Tesla simply provides many more ways to assess its failures — and successes — than Theranos.
6. Holmes didn't have to worry about consumers — but Tesla has to.
Cars are ultimately consumer products. You buy one, usually borrowing a lot of money in the process, and you drive it around. Most folks can keeps daily tabs on this arrangement.
Theranos' aimed to make its testing more consumer-accessible but never got there, despite Holmes' goal of individual empowerment. She didn't have to worry about consumers and their daily relationships with Theranos' products. As it turns out, it was Theranos clients such as Walgreens that bailed out once the heat was turned up on Holmes.
7. Theranos wasn't even a business until just before it went bust — but Tesla has been a business since the beginning.
Tesla was a teeny business when it started out, selling one vehicle, the original Roadster, in the thousands. But at least it was selling something. Later, Tesla bought a factory and manufactured an original design, the Model S sedan, and sold that. Build car, sell car — the basic operation of the auto industry.
Theranos was one of those companies that existed in a sort of secretive limbo for over a decade. The method by which it would vindicate the investments that elevated its valuation showed up only briefly, and as we now understand, was bogus.
Tesla, by contrast, has always been something of a business, with the pace picking up dramatically in the past year as improving sales by 100% has brought in serious levels of revenue.
8. Holmes claimed to be solving a vague problem.
Holmes wanted people to live healthier lives — or so she claimed — and thought that streamlining diagnostics and testing while lowering costs was the ticket. But living healthier or pursuing greater wellness is a broad, vague objective. You can be healthy by making good choices, by exercising regularly, by avoiding health risks, by reducing stress — the list goes on and on.
Theranos' kinda-sorta business didn't really solve that vague problem — instead, Holmes sought to get the brand and the marketplace, apparently on the assumption that the questionable technology would come around.
Musk is also attacking a big, broad problem — global warming — but Tesla is doing it in a logical, specific way: replacing vehicles that have tailpipe emissions with vehicles that don't.
9. Tesla's results weigh thousands of pounds and can be easily evaluated.
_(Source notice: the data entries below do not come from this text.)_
(** The array has three dimensions here (time or depth, lat, lon), so it is
    depth-dependent exactly when it is not time-dependent.  The two error
    exits ([print 'Error (interp_grid): ...'; sys.exit()]) are
    [ConflictingConfigError] for [mask_shelf] on a depth-dependent field
    and [UsageError] for a pair of grid types that is not supported. *)
Definition interp_grid (data : MaskedArray) (grid : Grid) (gtype_in gtype_out : gtype)
    (time_dependent mask_shelf : bool) : result MaskedArray :=
  (* Figure out if the field is depth-dependent *)
  let depth_dependent := negb time_dependent in
  (* Make sure we're not trying to mask the ice shelf from a depth-dependent field *)
  if mask_shelf && depth_dependent then Raise ConflictingConfigError else
  let data_tmp :=
    match gtype_in with
    | gtype_u | gtype_v | gtype_psi | gtype_w =>
        (* Fill the mask with zeros *)
        set_where (ma_data data) (ma_mask data) (fun _ _ _ => 0%Q)
    | gtype_t => ma_data data
    end in
  (* Interpolate *)
  let '(nz, ny, nx) := shape data_tmp in
  data_interp <-
    match gtype_in, gtype_out with
    | gtype_u, gtype_t =>
        (* Midpoints in the x direction; extend the easternmost column *)
        if nx =? 0 then Raise IndexError else
        Ok (tab (shape data_tmp) (fun k j i =>
              if i =? nx - 1 then data_tmp.[k, j, nx - 1]
              else ((1 # 2) * (data_tmp.[k, j, i] + data_tmp.[k, j, i + 1]))%Q))
    | gtype_v, gtype_t =>
        (* Midpoints in the y direction; extend the northernmost row *)
        if ny =? 0 then Raise IndexError else
        Ok (tab (shape data_tmp) (fun k j i =>
              if j =? ny - 1 then data_tmp.[k, ny - 1, i]
              else ((1 # 2) * (data_tmp.[k, j, i] + data_tmp.[k, j + 1, i]))%Q))
    | _, _ => Raise UsageError
    end ;;
  (* Now apply the mask *)
  if depth_dependent then Ok (mask_3d data_interp grid gtype_out time_dependent)
  else if mask_shelf then Ok (mask_land_zice data_interp grid gtype_out time_dependent)
  else Ok (mask_land data_interp grid gtype_out time_dependent).

End InterpGrid.

(** A velocity field of ones without masked cells, and a masking function
    that masks nothing. *)
Definition ones_1x2x3 : MaskedArray :=
  masked_array [[ [1; 1; 1]; [1; 1; 1] ]]%Q (tab (1, 2, 3) (fun _ _ _ => false)).

Definition mask_nothing (data : field) (_ : Grid) (_ : gtype) (_ : bool) : MaskedArray :=
  masked_array data (tab (shape data) (fun _ _ _ => false)).

(** ** interp_topo *)

(** [np.linspace(start, stop, num=num)]: [num] evenly spaced values, the
    last one set to [stop]. *)
Definition linspace (start stop : Q) (num : nat) : list Q :=
  let step := ((stop - start) / inject_Z (Z.of_nat (num - 1)))%Q in
  let y := map (fun k => (inject_Z (Z.of_nat k) * step + start)%Q) (seq 0 num) in
  if 1 <? num then removelast y ++ [stop] else y.

(** [0.5*(edges[1:] + edges[:-1])] *)
Definition midpoints (edges : list Q) : list Q :=
  map (fun '(a, b) => ((1 # 2) * (a + b))%Q) (combine (tl edges) (removelast edges)).

(** [np.mean] of a two-dimensional array; [None] stands for the nan that
    numpy returns for an array without entries. *)
Definition np_mean (a : list (list Q)) : option Q :=
  match concat a with
  | [] => None
  | cells => Some (mean cells)
  end.

(** [a[j, i]] on a two-dimensional array, with non-negative indices. *)
Definition index2 (a : list (list Q)) (j i : nat) : result Q :=
  match nth_error a j with
  | Some row =>
      match nth_error row i with
      | Some v => Ok v
      | None => Raise IndexError
      end
  | None => Raise IndexError
  end.

(** A [for] loop that fills one entry per turn and stops at the first error. *)
Fixpoint mapM {A B : Type} (f : A -> result B) (l : list A) : result (list B) :=
  match l with
  | [] => Ok []
  | x :: l' => y <- f x ;; ys <- mapM f l' ;; Ok (y :: ys)
  end.

Section InterpTopo.

(** scipy's [RectBivariateSpline(y, x, data)]: the fit may fail; when it
    succeeds it gives the function that evaluates the spline on the mesh
    of its two arguments. *)
Variable RectBivariateSpline :
  list Q -> list Q -> list (list Q) -> result (list Q -> list Q -> list (list Q)).

Definition interp_topo (x y : list Q) (data x_interp y_interp : list (list Q))
    (n_subgrid : nat) : result (list (list (option Q))) :=
  (* x_interp and y_interp are the edges of the grid cells, so the number of
     cells is 1 less; np.empty refuses a negative size *)
  let rows := length y_interp in
  let cols := length (hd [] x_interp) in
  if (rows =? 0) || (cols =? 0) then Raise ValueError else
  let num_j := rows - 1 in
  let num_i := cols - 1 in
  interpolant <- RectBivariateSpline y x data ;;
  (* Loop over grid cells *)
  mapM (fun j => mapM (fun i =>
      (* First identify the boundaries so that x and y are strictly increasing *)
      xa <- index2 x_interp j i ;;
      xb <- index2 x_interp j (i + 1) ;;
      let '(x_start, x_end) := if Qltb xa xb then (xa, xb) else (xb, xa) in
      ya <- index2 y_interp j i ;;
      yb <- index2 y_interp (j + 1) i ;;
      let '(y_start, y_end) := if Qltb ya yb then (ya, yb) else (yb, ya) in
      (* Define edges of the sub-cells *)
      let x_edges := linspace x_start x_end (n_subgrid + 1) in
      let y_edges := linspace y_start y_end (n_subgrid + 1) in
      (* Calculate centres of the sub-cells *)
      let x_vals := midpoints x_edges in
      let y_vals := midpoints y_edges in
      (* Interpolate to the finer grid, then average over those points *)
      Ok (np_mean (interpolant y_vals x_vals)))
    (seq 0 num_i)) (seq 0 num_j).

End InterpTopo.

(** The sub-cell centres of the interval between two edges, whichever of
    the two is the smaller: [lo + (2k+1)/(2n) * (hi - lo)] for [k < n]. *)
Definition Qlo (a b : Q) : Q := if Qltb a b then a else b.
Definition Qhi (a b : Q) : Q := if Qltb a b then b else a.
Definition centre (lo hi : Q) (n k : nat) : Q :=
  (lo + inject_Z (2 * Z.of_nat k + 1) / inject_Z (2 * Z.of_nat n) * (hi - lo))%Q.

(** A spline that is [c] everywhere, and the edges of a 1 x 2 grid of cells
    whose x edges decrease. *)
Definition constant_spline (c : Q) (_ _ : list Q) (_ : list (list Q))
  : result (list Q -> list Q -> list (list Q)) :=
  Ok (fun ys xs => map (fun _ => map (fun _ => c) xs) ys).
Definition x_edges_2x3 : list (list Q) := [ [4; 2; 0]; [4; 2; 0] ]%Q.
Definition y_edges_2x3 : list (list Q) := [ [0; 0; 0]; [3; 3; 3] ]%Q.

(** The value [interp_topo] computes for the cell [(j, i)] when the fit has
    given the function [f]. *)
Definition topo_cell (f : list Q -> list Q -> list (list Q))
    (x_interp y_interp : list (list Q)) (n_subgrid j i : nat) : option Q :=
  let xa := nth i (nth j x_interp []) 0%Q in
  let xb := nth (i + 1) (nth j x_interp []) 0%Q in
  let ya := nth i (nth j y_interp []) 0%Q in
  let yb := nth i (nth (j + 1) y_interp []) 0%Q in
  np_mean (f (midpoints (linspace (Qlo ya yb) (Qhi ya yb) (n_subgrid + 1)))
             (midpoints (linspace (Qlo xa xb) (Qhi xa xb) (n_subgrid + 1)))).

(** * Proofs *)

(** ** Arrays *)

Lemma nth_map_seq {A} (f : nat -> A) (n i : nat) (d : A) :
  i < n -> nth i (map f (seq 0 n)) d = f i.
Proof.
  intros Hi. rewrite (nth_indep _ d (f 0)) by (rewrite length_map, length_seq; lia).
  rewrite map_nth, seq_nth by lia. reflexivity.
Qed.

Lemma get_tab {A} (dflt : A) nz ny nx (f : nat -> nat -> nat -> A) k j i :
  k < nz -> j < ny -> i < nx -> get dflt (tab (nz, ny, nx) f) k j i = f k j i.
Proof.
  intros Hk Hj Hi. unfold get, tab.
  rewrite (nth_map_seq _ _ Hk), (nth_map_seq _ _ Hj), (nth_map_seq _ _ Hi). reflexivity.
Qed.

Lemma shape_tab {A} nz ny nx (f : nat -> nat -> nat -> A) :
  0 < nz -> 0 < ny -> shape (tab (nz, ny, nx) f) = (nz, ny, nx).
Proof.
  intros Hz Hy. unfold shape, tab.
  destruct nz as [|nz]; [lia|]. destruct ny as [|ny]; [lia|].
  cbn [seq map hd length]. rewrite !length_map, !length_seq. reflexivity.
Qed.

Lemma tab_ext {A} nz ny nx (f g : nat -> nat -> nat -> A) :
  (forall k j i, k < nz -> j < ny -> i < nx -> f k j i = g k j i) ->
  tab (nz, ny, nx) f = tab (nz, ny, nx) g.
Proof.
  intros H. unfold tab.
  apply map_ext_in; intros k Hk. apply in_seq in Hk.
  apply map_ext_in; intros j Hj. apply in_seq in Hj.
  apply map_ext_in; intros i Hi. apply in_seq in Hi.
  apply H; lia.
Qed.

Lemma map_seq_nth {A} (l : list A) (d : A) :
  map (fun i => nth i l d) (seq 0 (length l)) = l.
Proof.
  apply nth_ext with (d := d) (d' := d).
  - now rewrite length_map, length_seq.
  - intros n Hn. rewrite length_map, length_seq in Hn. now rewrite nth_map_seq.
Qed.

Lemma rectb_spec {A} (a : arr3 A) :
  rectb a = true <->
  (forall p, In p a -> length p = snd (fst (shape a)) /\
                       forall r, In r p -> length r = snd (shape a)).
Proof.
  unfold rectb. cbn [shape fst snd]. rewrite forallb_forall. split; intros H p Hp.
  - specialize (H p Hp). apply andb_prop in H as [H1 H2]. apply Nat.eqb_eq in H1.
    split; [exact H1|]. rewrite forallb_forall in H2. intros r Hr. apply Nat.eqb_eq. auto.
  - destruct (H p Hp) as [H1 H2]. apply andb_true_intro; split.
    + now apply Nat.eqb_eq.
    + apply forallb_forall. intros r Hr. apply Nat.eqb_eq. auto.
Qed.

Lemma tab_get {A} (dflt : A) (a : arr3 A) :
  rectb a = true -> tab (shape a) (get dflt a) = a.
Proof.
  intros Hr. rewrite rectb_spec in Hr. unfold tab, get. cbn [shape fst snd] in *.
  etransitivity; [| apply (map_seq_nth a [])].
  apply map_ext_in; intros k Hk. apply in_seq in Hk.
  assert (Hin : In (nth k a []) a) by (apply nth_In; lia).
  destruct (Hr _ Hin) as [Hlen Hrows].
  etransitivity; [| apply (map_seq_nth (nth k a []) [])]. rewrite Hlen.
  apply map_ext_in; intros j Hj. apply in_seq in Hj.
  assert (Hin2 : In (nth j (nth k a []) []) (nth k a [])) by (apply nth_In; lia).
  etransitivity; [| apply (map_seq_nth (nth j (nth k a []) []) dflt)].
  rewrite (Hrows _ Hin2). reflexivity.
Qed.
Lemma extend_iteration_eq (d : field) (mv : Q) (use_3d : bool) nz ny nx :
  shape d = (nz, ny, nx) -> 0 < nz -> 0 < ny -> 0 < nx ->
  extend_iteration d mv use_3d =
  Ok (if use_3d then tab (nz, ny, nx) (vfill d (tab (nz, ny, nx) (hfill d mv)) mv)
      else tab (nz, ny, nx) (hfill d mv)).
Proof.
  intros Hs Hz Hy Hx.
  assert (Hh : forall k j i, k < nz -> j < ny -> i < nx -> True) by auto.
  unfold extend_iteration, neighbours, set_where. rewrite Hs.
  replace ((nx =? 0) || (ny =? 0)) with false
    by (symmetry; apply orb_false_iff; split; apply Nat.eqb_neq; lia).
  cbn [bind].
  match goal with |- (if _ then _ else Ok ?h) = _ =>
    assert (E1 : h = tab (nz, ny, nx) (hfill d mv)) end.
  { apply tab_ext; intros k j i Hk Hj Hi.
    rewrite !get_tab by assumption.
    unfold hfill, hcount, cell_w, cell_e, cell_s, cell_n. rewrite Hs. reflexivity. }
  rewrite E1. destruct use_3d; [|reflexivity].
  unfold neighbours_z. rewrite shape_tab by assumption.
  replace (nz =? 0) with false by (symmetry; apply Nat.eqb_neq; lia).
  cbn [bind]. f_equal.
  apply tab_ext; intros k j i Hk Hj Hi.
  unfold vfill, zcount, hcount, cell_w, cell_e, cell_s, cell_n, cell_u, cell_d.
  rewrite Hs, shape_tab by assumption.
  rewrite !(@get_tab _ _ _ _ _ _ k j i) by assumption. reflexivity.
Qed.

(** ** One iteration, cell by cell *)

Section Iteration.

Variables (d : field) (mv : Q).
Theranos flopped once it became obvious that its technology proposition was false. But it was difficult to figure out along the way if the promises that Holmes was making were legit.
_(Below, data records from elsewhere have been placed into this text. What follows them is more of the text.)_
Lemma digits_of_range r m : ∀ n,
  0 < r → Forall (λ d, 0 ≤ d < r) (digits_of r m n).
Proof.
  induction m as [|m IH]; intros n Hr; [constructor|]. simpl.
  apply Forall_app. split; [by apply IH|].
  constructor; [|constructor]. by apply Z.mod_pos_bound.
Qed.

(** The digits read back as a number give [n] up to the width. *)
Lemma number_of_digits r m : ∀ n,
  0 < r → 0 ≤ n → number_of r (digits_of r m n) = n `mod` r ^ Z.of_nat m.
Proof.
  unfold number_of.
  induction m as [|m IH]; intros n Hr Hn.
  - simpl. by rewrite Z.mod_1_r.
  - cbn [digits_of]. rewrite foldl_app. cbn [foldl].
    rewrite IH by (done || by apply Z.div_pos).
    rewrite Nat2Z.inj_succ, Z.pow_succ_r by lia.
    rewrite Z.rem_mul_r by lia. ring.
Qed.

Lemma digit_char_nonzero d : 0 ≤ d < 16 → digit_char d ≠ 0.
Proof.
  intros Hd.
  assert (d = 0 ∨ d = 1 ∨ d = 2 ∨ d = 3 ∨ d = 4 ∨ d = 5 ∨ d = 6 ∨ d = 7 ∨
          d = 8 ∨ d = 9 ∨ d = 10 ∨ d = 11 ∨ d = 12 ∨ d = 13 ∨ d = 14 ∨ d = 15)
    as Hd' by lia.
  cases Hd'; done.
Qed.

Lemma digit_char_get d :
  0 ≤ d < 16 → array_get itoa_digits d = Some (digit_char d).
Proof.
  intros Hd. unfold digit_char.
  destruct (array_get itoa_digits d) eqn:E; [done|].
  unfold array_get in E. destruct (Z.leb_spec 0 d); [|lia].
  apply lookup_ge_None in E. simpl in E. lia.
Qed.

Lemma array_put_Some {A} (arr : list A) (i : nat) v :
  (i < length arr)%nat → array_put arr (Z.of_nat i) v = Some (<[i := v]> arr).
Proof.
  intros Hi. unfold array_put.
  destruct (Z.leb_spec 0 (Z.of_nat i)); [|lia].
  destruct (Z.ltb_spec (Z.of_nat i) (Z.of_nat (length arr))); [|lia].
  simpl. by rewrite Nat2Z.id.
Qed.

(** The loop of [itoa] from index [f + m] down to [f], where it stops:
    [m] digits are written. *)
Lemma itoa_loop_spec r w f m : ∀ n s,
  2 ≤ r ≤ 16 → 0 ≤ n → (f + S m ≤ length s)%nat →
  Z.of_nat f ≤ 33 - w → (m ≠ 0%nat → Z.of_nat f = 33 - w) →
  itoa_loop (f + S m) n r w s
    = Some (f, take f s ++ (digit_char <$> digits_of r (S m) n)
                 ++ skipn (f + S m) s).
Proof.
  induction m as [|m IH]; intros n s Hr Hn Hlen Hf Hm.
  - rewrite Nat.add_1_r. cbn [itoa_loop digits_of].
    destruct (Z.eqb_spec r 0); [lia|].
    pose proof (Z.mod_pos_bound n r).
    rewrite digit_char_get by lia. cbn [mbind option_bind].
    rewrite array_put_Some by lia. cbn [mbind option_bind].
    destruct (Z.gtb_spec (Z.of_nat f) (33 - w)); [lia|].
    do 2 f_equal. simpl.
    rewrite <- (take_drop f s) at 1.
    rewrite insert_app_r_alt by (rewrite length_take; lia).
    rewrite length_take, Nat.min_l, Nat.sub_diag by lia. f_equal.
    destruct (skipn f s) as [|c rest] eqn:E.
    { apply (f_equal length) in E. rewrite length_skipn in E. simpl in E. lia. }
    simpl. f_equal.
    replace (S f) with (f + 1)%nat by lia.
    by rewrite <- drop_drop, E.
  - replace (f + S (S m))%nat with (S (f + S m)) by lia.
    cbn [itoa_loop]. destruct (Z.eqb_spec r 0); [lia|].
    pose proof (Z.mod_pos_bound n r).
    rewrite digit_char_get by lia. cbn [mbind option_bind].
    rewrite array_put_Some by lia. cbn [mbind option_bind].
    destruct (Z.gtb_spec (Z.of_nat (f + S m)) (33 - w)); [|lia].
    rewrite IH; [|done|apply Z.div_pos; lia|rewrite length_insert; lia|
                 done|intros _; apply Hm; lia].
    do 2 f_equal. rewrite take_insert_ge by lia. f_equal.
    change (digits_of r (S (S m)) n)
      with (digits_of r (S m) (n / r) ++ [n `mod` r]).
    rewrite fmap_app, <- app_assoc. f_equal. simpl.
    rewrite drop_insert_ge by lia.
    replace (f + S m - (f + S m))%nat with 0%nat by lia.
    destruct (skipn (f + S m) s) as [|c rest] eqn:E.
    { apply (f_equal length) in E. rewrite length_skipn in E. simpl in E. lia. }
    simpl. f_equal.
    replace (S (f + S m)) with (f + S m + 1)%nat by lia.
    by rewrite <- drop_drop, E.
Qed.

Lemma c_string_app l k :
  Forall (λ c, c ≠ 0) l → c_string (l ++ 0 :: k) = l.
Proof.
  induction 1 as [|c l Hc _ IH]; [done|]. simpl.
  destruct (Z.eqb_spec c 0); [done|]. by rewrite IH.
Qed.

(** X11. [itoa(n, r, w)] for a radix from 2 to 16 and a width up to 33:
    the string returned is [max(w, 1)] characters long and holds, most
    significant digit first, the digits of [n] modulo [r^max(w, 1)] in
    radix [r], written with the characters 0-9 and A-F. Read back as a
    number it gives [n] whenever [n] has no more digits than that; a
    longer [n] loses its high digits. The string ends at index 33 of
    the buffer and the part of the buffer before it is left alone. *)
Theorem X11_itoa_digits n r w s :
  length s = 34%nat → 2 ≤ r ≤ 16 → 0 ≤ n → 0 ≤ w ≤ 33 →
  let m := Z.to_nat (Z.max w 1) in
  let ds := digits_of r m n in
  ∃ s', itoa n r w s = Some ((33 - m)%nat, s') ∧
        string_at s' (33 - m) = digit_char <$> ds ∧
        length ds = m ∧ Forall (λ d, 0 ≤ d < r) ds ∧
        number_of r ds = n `mod` r ^ Z.of_nat m ∧
        (n < r ^ Z.of_nat m → number_of r ds = n) ∧
        length s' = 34%nat ∧ s' !! 33%nat = Some 0 ∧
        take (33 - m) s' = take (33 - m) s.
Proof.
  intros Hlen Hr Hn Hw m ds.
  assert (1 ≤ m ≤ 33)%nat as Hm by (subst m; lia).
  set (f := (33 - m)%nat).
  unfold itoa. change 33 with (Z.of_nat 33).
  rewrite array_put_Some by lia. cbn [mbind option_bind].
  assert (itoa_loop (f + S (m - 1)) n r w (<[33%nat := 0]> s)
          = Some (f, take f (<[33%nat := 0]> s)
                       ++ (digit_char <$> digits_of r (S (m - 1)) n)
                       ++ skipn (f + S (m - 1)) (<[33%nat := 0]> s))) as Hloop.
  { apply itoa_loop_spec;
      [done|done|rewrite length_insert; subst f; lia|subst f m; lia
      |subst f m; lia]. }
  replace (S (m - 1)) with m in Hloop by lia. fold ds in Hloop.
  replace (f + m)%nat with 33%nat in Hloop by (subst f; lia).
  rewrite Hloop. clear Hloop.
  assert (skipn 33 (<[33%nat := 0]> s) = [0]) as Hend.
  { do 34 (destruct s as [|? s]; [done|]). by destruct s. }
  rewrite Hend.
  assert (length (take f (<[33%nat := 0]> s)) = f) as Hf.
  { rewrite length_take, length_insert. subst f. lia. }
  assert (length ds = m) as Hds by apply digits_of_length.
  assert (Forall (λ d, 0 ≤ d < r) ds) as Hrange
    by (apply digits_of_range; lia).
  assert (number_of r ds = n `mod` r ^ Z.of_nat m) as Hnum
    by (apply number_of_digits; lia).
  eexists. split; [done|]. split.
  { unfold string_at. rewrite <- Hf at 1. rewrite drop_app_length.
    apply c_string_app. apply Forall_fmap.
    revert Hrange. apply Forall_impl. simpl. intros d Hd.
    apply digit_char_nonzero. lia. }
  split; [done|]. split; [done|]. split; [done|]. split.
  { intros Hsmall. rewrite Hnum. apply Z.mod_small. lia. }
  split.
  { rewrite !length_app, Hf, length_fmap, Hds. subst f. simpl. lia. }
  split.
  { rewrite lookup_app_r by lia. rewrite Hf.
    rewrite lookup_app_r by (rewrite length_fmap, Hds; subst f; lia).
    rewrite length_fmap, Hds. by replace (33 - f - m)%nat with 0%nat by (subst f; lia). }
  rewrite <- Hf at 1. rewrite take_app_length.
  rewrite take_insert_ge by (subst f; lia). done.
Qed.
It isn't difficult at all to figure out if Tesla makes a valid automobile. You can buy one. If you don't like it, you can give it back — or sell it to someone who's more enthusiastic than you are.
10. There isn't much heavy science in Tesla.
Manufacturing an electric car isn't that much different from making a gas-powered one. Sure, the propulsion systems aren't the same, and it takes much longer to "refuel" an electric car by recharging than it does to pump 15 gallons of gas into a traditional automobile.
But the basic engineering of an EV is well understood and has been around for a century: batteries, motors. Tesla has added a lot of software, overcoming some of the electric car's limitations. For another carmaker to duplicated Tesla's efforts, however, is trivially simple. General Motors brought a long-range EV — the Chevy Bolt — to market in about a year and half.
Theranos claimed it was commercializing cutting-edge research that would revolutionize the accepted science of medical testing. That science was intricate, and as it turned out, challenging for actual scientists and physicians to figure out. But that confusion could generate a smokescreen, a fog of hard-to-comprehend concepts.
To be sure, Musk at times tosses out engineering concepts that could confuse the untutored. But the auto industry has been doing the same thing for so long that it's easy to determine if he has a point or is simply engaged in distraction.